Album Notes

ALVIN LUCIER

Sferics

Sferics is the shortened term for atmospherics, natural radio-frequency emissions in the ionosphere, caused by electromagnetic energy radiated from nearby or distant lightning. These signals – resonant clicks and pops, called tweeks and bonks by scientists – occur in the audible range of humans and may be picked up by antennas and amplified for listening. They are best received at night, far from power lines. Occasionally, certain sferics get caught on and travel long distances along the magnetic flux lines around the earth, producing whistlers – downward-gliding signals which may last up to two or three seconds.

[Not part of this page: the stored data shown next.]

(** The step of task [i] at the instant [now], in which a command is answered with [r]. *)
Definition does (i : nat) (now : Z) (r : SessionResponse) : label dongE Cells :=
  Run i {| dc_now := now; dc_reply := Ok r; dc_rx := None; dc_drained := []; dc_random := 0;
           dc_alive := true |}.
Definition goes (i n : nat) : list (label dongE Cells) := replicate n (does i 0 REmpty).

Definition low_power : LoRaConfig := {|
  freq_hz := 910525000; sf := 7; bw := 6; cr := tt; preamble_len := 16; sync_word := 5156;
  tx_power_dbm := 2; header_mode := tt; payload_crc := true; iq_invert := false |}.

(** The device applies a SET_CONFIG and echoes [cfg]. *)
Definition echo (cfg : LoRaConfig) : SessionResponse :=
  RSetConfig {| sc_result := tt; sc_owner := tt; sc_current := LoRa cfg |}.

Definition set_config_answered (i : nat) (cfg : LoRaConfig) : list (label dongE Cells) :=
  goes i 2 ++ [does i 0 (echo cfg)].

(** The keepalive's PING is refused, it takes the cached configuration; a
    [set_config] runs to its end; the keepalive sends what it took. *)
Definition keepalive_reverts : list (label dongE Cells) :=
  goes 0 5 ++ [does 0 600 REmpty; does 0 600 (RErr NotConfigured)] ++ goes 0 1 ++
  set_config_answered 1 low_power ++ goes 1 2 ++ [does 0 600 (echo demo_config)] ++ goes 0 1.

(** Two calls are answered in one order and update the cache in the other. *)
Definition cache_misordered : list (label dongE Cells) :=
  set_config_answered 1 low_power ++ set_config_answered 2 demo_config ++ goes 2 2 ++ goes 1 2.

(** C39: The cache may miss the configuration the device has: the recovery of the
    keepalive re-sends the configuration it read before a [set_config] that has
    succeeded meanwhile, without caching it again; and two concurrent [set_config]s
    can cache their results in the other order than the device applied them.  In
    both runs every call has succeeded, the device's last confirmed configuration
    is [demo_config], and the cache says [low_power]. *)
Theorem cache_can_miss_last_config :
  let keeper := dongle_pool any_debug (Some (LoRa demo_config)) true 0 [OSetConfig (LoRa low_power)] in
  let two := dongle_pool any_debug None false 0 [OSetConfig (LoRa low_power); OSetConfig (LoRa demo_config)] in
  Forall (λ start, ∃ cf, reachable start cf ∧
      tasks cf !! 1%nat = Some (Ret (PUnit (Ok tt))) ∧
      (∃ i pl, last (c_log (shared cf)) = Some (i, (TYPE_SET_CONFIG, pl), Ok (echo demo_config))) ∧
      c_config (shared cf) = Some (LoRa low_power))
    [keeper; two].
Proof.
  intros keeper two. repeat constructor;
    [exists (after keepalive_reverts keeper)|exists (after cache_misordered two)];
    (split_and!; [apply after_reachable|vm_compute; reflexivity|eexists _, _; vm_compute; reflexivity
      |vm_compute; reflexivity]).
Qed.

My interest in sferics goes back to 1967, when I discovered in the Brandeis University Library a disc recording of ionospheric sounds by astrophysicist Millett Morgan of Dartmouth College. I experimented with this material, processing it in various ways – filtering, narrow band amplifying and phase-shifting – but I was unhappy with the idea of altering natural sounds and uneasy about using someone else’s material for my own purposes. I wanted to have the experience of listening to these sounds in real time and collecting them for myself. When Pauline Oliveros invited me to visit the music department at the University of California at San Diego a year later, I proposed a whistler recording project. Despite two weeks of extending antenna wire across most of the La Jolla landscape and wrestling with homemade battery-operated radio receivers, Pauline and I had nothing to show for our efforts. About ten years later composer Ned Sublette, who was interested in radio waves of all kinds, recommended a book by Calvin R. Graf, Listen to Radio Energy, Light and Sound, which describe a simple method of building a large loop antenna with which to receive these natural phenomena.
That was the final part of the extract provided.